Source data
• • •
Lemma shr_1_shifted (m0 j : Z) (x : shr_record) :
  0 <= m0 -> 0 <= j -> shifted m0 j x -> shifted m0 (j + 1) (shr_1 x).
Proof.
  intros Hm Hj [Hx _]. destruct x as [m r s]. simpl in Hx.
  assert (Hpos : 0 <= m) by (subst m; apply Z.div_pos; lia).
  assert (Hdiv : m0 / 2 ^ (j + 1) = m / 2).
  { rewrite Z.pow_add_r, <- Z.div_div by lia. by rewrite <- Hx. }
  unfold shifted. replace (j + 1 - 1) with j by lia.
  rewrite Hdiv, <- Hx, <- Z.div2_div.
  destruct m as [|[p|p|]|p]; try lia; done.
Qed.

Lemma iter_shr_1_shifted (p : positive) (m0 j : Z) (x : shr_record) :
  0 <= m0 -> 0 <= j -> shifted m0 j x ->
  shifted m0 (j + Z.pos p) (SpecFloat.iter_pos shr_1 p x).
Proof.
  intros Hm. revert j x.
  induction p as [p IH|p IH|]; intros j x Hj Hx; simpl SpecFloat.iter_pos.
  - rewrite (Pos2Z.inj_xI p).
    replace (j + (2 * Z.pos p + 1)) with (j + 1 + Z.pos p + Z.pos p) by lia.
    apply IH; [lia|]. apply IH; [lia|]. by apply shr_1_shifted.
  - rewrite (Pos2Z.inj_xO p).
    replace (j + 2 * Z.pos p) with (j + Z.pos p + Z.pos p) by lia.
    apply IH; [lia|]. by apply IH.
  - by apply shr_1_shifted.
Qed.
(** * PlasticGeoDistance: a shallow embedding of the geodesy engine

    The embedded program is [PlasticGeoDistance.js] with the record shapes
    of [IgeoInterfaces.ts].

    Number model.  A JavaScript number is idealised as a real number of the
    Standard Library ([R]); [Math.sin], [Math.cos], [Math.sqrt], [Math.asin]
    and [Math.PI] are the corresponding functions of [Reals], and
    [Math.atan2] is written out by quadrant below.  Rounding, signed zeros
    and the infinities are outside the model.  The only place where the
    source tests for NaN on one of its arguments is the radius of [bounds],
    so that argument has the type [number], which adds NaN to the reals.

    Strings are strings of ASCII characters, and [toUpperCase] maps the
    letters a-z to A-Z.

    The search loop of [computeMinimumDistancePoint] is a [while] loop whose
    number of iterations depends on the data; it is embedded with an
    iteration budget, and every run is metered: the meter counts the calls
    of [_sumRadianDistance] and of [radianDistance] made by the search.
    Over the reals nothing bounds the number of strict improvements of a
    total, so a run is a partial function of its budget; the runs on
    coinciding points are shown to return. *)

From Stdlib Require Import Reals Lra Lia List Bool Arith String Ascii Permutation.
Import ListNotations.

Open Scope R_scope.

(** ** Numbers *)

Inductive number : Type :=
| NaN : number
| Num : R -> number.

Definition isNaN (n : number) : bool :=
  match n with NaN => true | Num _ => false end.

Definition Rlt_b (a b : R) : bool := if Rlt_dec a b then true else false.
Definition Rle_b (a b : R) : bool := if Rle_dec a b then true else false.
Definition Rgt_b (a b : R) : bool := if Rgt_dec a b then true else false.
Definition Rge_b (a b : R) : bool := if Rge_dec a b then true else false.

(** [dist <= 0] on a number that may be NaN: every comparison with NaN is
    false. *)
Definition num_le0 (n : number) : bool :=
  match n with NaN => false | Num r => Rle_b r 0 end.

(** The real value of a number that is known not to be NaN. *)
Definition num_val (n : number) : R :=
  match n with NaN => 0 | Num r => r end.

Module Math.

Definition PI : R := Rtrigo1.PI.
Definition sin : R -> R := Rtrigo_def.sin.
Definition cos : R -> R := Rtrigo_def.cos.
Definition asin : R -> R := Ratan.asin.
Definition sqrt : R -> R := R_sqrt.sqrt.
Definition abs : R -> R := Rabs.
Definition max : R -> R -> R := Rmax.
Definition min : R -> R -> R := Rmin.

(** [Math.atan2 y x], by quadrant; [atan2 0 0 = 0]. *)
Definition atan2 (y x : R) : R :=
  if Rlt_dec 0 x then atan (y / x)
  else if Rlt_dec x 0 then
         (if Rle_dec 0 y then atan (y / x) + PI else atan (y / x) - PI)
  else if Rlt_dec 0 y then PI / 2
  else if Rlt_dec y 0 then - (PI / 2)
  else 0.

End Math.

(** ** Records of [IgeoInterfaces.ts] *)

Record Ilatlng : Type := mkLatlng { lat : R; lng : R }.

Record Ibounds : Type := mkBounds {
  minLat : R;
  minLng : R;
  maxLat : R;
  maxLng : R
}.

(** [Ilatlngxyz] has the two fields of [Ilatlng] and the three Cartesian
    ones; wherever the source reads only [.lat] and [.lng] of such an
    object, the embedding goes through the coercion. *)
Record Ilatlngxyz : Type := mkXyz {
  latlng :> Ilatlng;
  x : R;
  y : R;
  z : R
}.
(** * anova.jsx: the statistics engine, the record extractor and the cards

    A shallow embedding of [src/anova.jsx]: [calculateMean],
    [calculateVariance], [calculateStats], [getQuartiles] (the statistics
    engine), [parseCSV] with its helpers [parseVal] and [addData] (the
    record extractor), and the two components that display a metric,
    [MetricCard] and [CustomBoxShape], by what they compute.  The state of
    [App], its file reader and [getTDistributionCDF], which calls a
    function the file does not define, are not modelled.

    - JavaScript numbers are IEEE-754 binary64 values: Rocq's primitive
      [float], whose [+ - * /], [sqrt] and [abs] are the same correctly
      rounded operations.  [Math.floor], [parseFloat] and the special cases
      of [Math.pow] are defined after ECMAScript; the case of [Math.pow]
      that ECMAScript leaves to the engine is a parameter, [approx].
    - The arithmetic of the engine is written once, over the interface
      [Number] of the operators the source uses, and read in two instances:
      [js_number], the JavaScript numbers, on which the functions run, and
      [exact_number], exact arithmetic on the reals, in which the
      specification states its formulas and its inequalities.
    - Objects: the result of [calculateStats] has one of two shapes and is a
      finite map from field names to numbers; so is the object [parsed] that
      [parseCSV] builds, from metric names to records.
    - Arrays: [getQuartiles] copies its argument and sorts the copy in
      place, so it takes a reference into a store of arrays and returns the
      store it leaves.
    - Exceptions: [MetricCard] reads [toFixed] off values that may be
      [undefined]; it returns a completion, a value or the exception
      thrown. *)

From Stdlib Require Import ZArith QArith Qreals Reals Lra Lia List Sorted Ascii String Floats.
From Stdlib Require Import DecimalString.
From stdpp Require Import base option list gmap strings sorting.

(** ** The operators of the source *)

Declare Scope num_scope.
Delimit Scope num_scope with num.

(** [number q] is a numeric literal, [of_length n] the [length] of an array
    read as a number; [index_of x] is the array index a number designates
    in [arr[x]], if it designates one; [num_pos x] is the test [x > 0]. *)
Class Number (num : Type) := {
  number : Q → num;
  of_length : nat → num;
  num_add : num → num → num;
  num_sub : num → num → num;
  num_mul : num → num → num;
  num_div : num → num → num;
  Math_abs : num → num;
  Math_sqrt : num → num;
  Math_floor : num → num;
  Math_pow : num → num → num;
  num_pos : num → bool;
  index_of : num → option nat
  }.

Infix "+" := num_add : num_scope.
Infix "-" := num_sub : num_scope.
Infix "*" := num_mul : num_scope.
Infix "/" := num_div : num_scope.

(** ** JavaScript numbers: binary64 *)

Module Binary64.

(** The nearest binary64 value to the rational [n / d], ties to even.  The
    quotient is computed with at least 63 significant bits and a sticky
    bit, then rounded once by [binary_normalize]. *)
Definition round_ratio (neg : bool) (n d : positive) : spec_float :=
  let k := Z.max 0 (63 + Z.log2 (Zpos d) - Z.log2 (Zpos n)) in
  let '(q, r) := Z.div_eucl (Z.shiftl (Zpos n) k) (Zpos d) in
  let m := (2 * q + (if r =? 0 then 0 else 1))%Z in
  binary_normalize prec emax (if neg then (- m)%Z else m) (- k - 1) neg.

Definition of_Q (q : Q) : float :=
  match Qnum q with
  | Z0 => 0%float
  | Zpos n => SF2Prim (round_ratio false n (Qden q))
  | Zneg n => SF2Prim (round_ratio true n (Qden q))
  end.

Definition of_nat (n : nat) : float :=
  SF2Prim (binary_normalize prec emax (Z.of_nat n) 0 false).

(** The integer part [m * 2^e] rounded towards minus infinity, for [e < 0]. *)
Definition floor_finite (s : bool) (m : positive) (e : Z) : spec_float :=
  let q := Z.shiftr (Zpos m) (- e) in
  let exact := (Z.shiftl q (- e) =? Zpos m)%Z in
  let n := if s then (if exact then - q else - q - 1)%Z else q in
  binary_normalize prec emax n 0 s.

Definition floor (x : float) : float :=
  match Prim2SF x with
  | S754_finite s m e => if (0 <=? e)%Z then x else SF2Prim (floor_finite s m e)
  | _ => x
  end.

(** The integer a finite float denotes, when it denotes one. *)
Definition to_Z (x : float) : option Z :=
  match Prim2SF x with
  | S754_zero _ => Some 0%Z
  | S754_finite s m e =>
    if (0 <=? e)%Z then Some (cond_Zopp s (Z.shiftl (Zpos m) e))
    else
      let q := Z.shiftr (Zpos m) (- e) in
      if (Z.shiftl q (- e) =? Zpos m)%Z then Some (cond_Zopp s q) else None
  | _ => None
  end.

Definition is_integral (x : float) : bool := bool_decide (is_Some (to_Z x)).

Definition is_odd_integral (x : float) : bool :=
  match to_Z x with Some z => Z.odd z | None => false end.

(** An array index: a non-negative integral number. *)
Definition to_index (x : float) : option nat :=
  match to_Z x with
  | Some z => if (0 <=? z)%Z then Some (Z.to_nat z) else None
  | None => None
  end.

(** The classes of binary64 values. *)
Inductive value_class := NaN_value | infinite_value | zero_value | nonzero_value.

Definition class_of (x : float) : value_class :=
  match Prim2SF x with
  | S754_nan => NaN_value
  | S754_infinity _ => infinite_value
  | S754_zero _ => zero_value
  | S754_finite _ _ _ => nonzero_value
  end.
(** * EurLex toolbox: a shallow embedding of the ingestion pipeline

    The development follows the Python sources file by file:
    - [eurlex_doc.py]: [EurLexFile], [EurLexDataFile], [EurLexMetaFile];
    - [eurlex_ds.py]: [EurLexItem], [EurLexDataset];
    - [parsing/location_parser.py]: [GeoRegex], [LocationParser];
    - [parsing/legbase_parser.py]: [LegBaseParser].

    Python values are modelled as follows.  A [str] is a [string] (the model
    covers ASCII text; [str.lower] and the [re.IGNORECASE] comparison act on
    the letters A-Z).  A value that may be [None] is an [option].  A raised
    exception is the [Raise] branch of [result].  A [set] literal used only
    for membership is a [gset string]; the [defaultdict(int)] returned by the
    location parser is a [gmap string nat]. *)

From Stdlib Require Import Ascii String List Bool Arith Lia.
From stdpp Require Import gmap strings list.
Import ListNotations.

Local Open Scope string_scope.
Local Open Scope list_scope.

(** ** Exceptions and results *)

Inductive exn : Type :=
| ValueError
| OSError
| TypeError
| IndexError
| KeyError
| AttributeError
| ParseError
| ReError.

Inductive result (A : Type) : Type :=
| Ok (a : A)
| Raise (e : exn).
Arguments Ok {A} a.
Arguments Raise {A} e.

Definition bind {A B} (r : result A) (k : A -> result B) : result B :=
  match r with
  | Ok a => k a
  | Raise e => Raise e
  end.

Declare Scope py_scope.
Delimit Scope py_scope with py.
Notation "'let*' x ':=' c 'in' k" := (bind c (fun x => k))
  (at level 10, x name, c at level 100, k at level 200) : py_scope.
Local Open Scope py_scope.

Definition is_ok {A} (r : result A) : bool :=
  match r with Ok _ => true | Raise _ => false end.

(** ** Strings *)

Module Str.

Definition is_upper (c : ascii) : bool :=
  let n := nat_of_ascii c in (65 <=? n)%nat && (n <=? 90)%nat.

Definition is_lower (c : ascii) : bool :=
  let n := nat_of_ascii c in (97 <=? n)%nat && (n <=? 122)%nat.

Definition is_digit (c : ascii) : bool :=
  let n := nat_of_ascii c in (48 <=? n)%nat && (n <=? 57)%nat.

Definition lower_char (c : ascii) : ascii :=
  if is_upper c then ascii_of_nat (nat_of_ascii c + 32) else c.

(** [str.lower()] *)
Fixpoint lower (s : string) : string :=
  match s with
  | EmptyString => EmptyString
  | String c s' => String (lower_char c) (lower s')
  end.

(** [s.startswith(p)] *)
Fixpoint startswith (p s : string) : bool :=
  match p, s with
  | EmptyString, _ => true
  | String a p', String b s' => Ascii.eqb a b && startswith p' s'
  | String _ _, EmptyString => false
  end.

(** [sub in s] *)
Fixpoint contains (sub s : string) : bool :=
  startswith sub s ||
  match s with
  | EmptyString => false
  | String _ s' => contains sub s'
  end.

(** [sep.join(xs)] on a list of strings *)
Fixpoint join (sep : string) (xs : list string) : string :=
  match xs with
  | [] => ""
  | [x] => x
  | x :: rest => x +:+ sep +:+ join sep rest
  end.

(** [''.join(xs)] *)
Definition concat (xs : list string) : string := fold_right String.append "" xs.

(** [s.split(sep)] for a one-character separator: always at least one field. *)
Fixpoint split_aux (sep : ascii) (cur : string) (s : string) : list string :=
  match s with
  | EmptyString => [cur]
  | String c s' =>
      if Ascii.eqb c sep then cur :: split_aux sep "" s'
      else split_aux sep (cur +:+ String c "") s'
  end.

Definition split (sep : ascii) (s : string) : list string := split_aux sep "" s.

End Str.

(** ** Paths ([pathlib.Path])

    A path is the list of its components; an absolute path starts with the
    component ["/"].  Only the operations the sources use are modelled. *)

Definition Path := list string.

Module Pathlib.

Definition is_anchor (c : string) : bool := String.eqb c "/".

(** [Path(s)]: split on the separator, drop empty and ["."] components. *)
Definition of_string (s : string) : Path :=
  let comps := filter (fun c => negb (String.eqb c "" || String.eqb c ".")) (Str.split "/" s) in
  if Str.startswith "/" s then "/" :: comps else comps.

Definition is_absolute (p : Path) : bool :=
  match p with
  | c :: _ => is_anchor c
  | [] => false
  end.

(** [p.name]: the final component, empty for the root and for [Path('.')]. *)
Definition name (p : Path) : string :=
  match rev p with
  | [] => ""
  | c :: _ => if is_anchor c then "" else c
  end.

(** [p.parent] *)
Definition parent (p : Path) : Path :=
  match rev p with
  | [] => []
  | c :: r => if is_anchor c then p else rev r
  end.

(** [p / s] *)
Definition join (p : Path) (s : string) : Path :=
  let q := of_string s in
  if is_absolute q then q else p ++ q.

(** [str(p)] *)
Definition to_string (p : Path) : string :=
  match p with
  | [] => "."
  | c :: r => if is_anchor c then "/" +:+ Str.join "/" r else Str.join "/" p
  end.

End Pathlib.

(** ** XML documents ([xml.etree.ElementTree])

    An element carries its tag, attributes, leading text, children and the
    tail text that follows its end tag. *)

#[warnings="-register-all"]
Inductive Element : Type :=
| Elem (tag : string) (attrib : list (string * string)) (text : option string)
       (children : list Element) (tail : option string).

Definition tag (e : Element) : string := let 'Elem t _ _ _ _ := e in t.
Definition attrib (e : Element) : list (string * string) := let 'Elem _ a _ _ _ := e in a.
Definition text (e : Element) : option string := let 'Elem _ _ x _ _ := e in x.
Definition children (e : Element) : list Element := let 'Elem _ _ _ c _ := e in c.
Definition tail (e : Element) : option string := let 'Elem _ _ _ _ x := e in x.

(** [elem.attrib[k]]: [KeyError] when the key is missing. *)
Fixpoint attrib_get (k : string) (a : list (string * string)) : result string :=
  match a with
  | [] => Raise KeyError
  | (k', v) :: rest => if String.eqb k k' then Ok v else attrib_get k rest
  end.

(** [if t: yield t]: a text that is [None] or empty is not yielded. *)
Definition opt_text (o : option string) : list string :=
  match o with
  | Some s => if String.eqb s "" then [] else [s]
  | None => []
  end.

(** [elem.itertext()]: the element's text, then for every child its own
    [itertext] followed by the child's tail. *)
Fixpoint itertext (e : Element) : list string :=
  let 'Elem _ _ tx cs _ := e in
  opt_text tx ++
  (fix over (l : list Element) : list string :=
     match l with
     | [] => []
     | c :: l' => itertext c ++ opt_text (tail c) ++ over l'
     end) cs.

(** [elem.findall('A/B')] restricted to the two-step child paths used in the
    sources: children tagged [a], then their children tagged [b], in
    document order. *)
Definition children_tagged (t : string) (e : Element) : list Element :=
  filter (fun c => String.eqb (tag c) t) (children e).

Definition findall2 (a b : string) (root : Element) : list Element :=
  flat_map (children_tagged b) (children_tagged a root).

(** The events [iterparse(..., events=('start', 'end'))] yields.  Each event
    carries the element as the loop body sees it. *)
Inductive event : Type :=
| Start (e : Element)
| End (e : Element).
• • •
## What you should do
Whichever lines of the records above hold the word "components" should all be copied out.

## Solution
    record extractor), and the two components that display a metric,
    A path is the list of its components; an absolute path starts with the
(** [Path(s)]: split on the separator, drop empty and ["."] components. *)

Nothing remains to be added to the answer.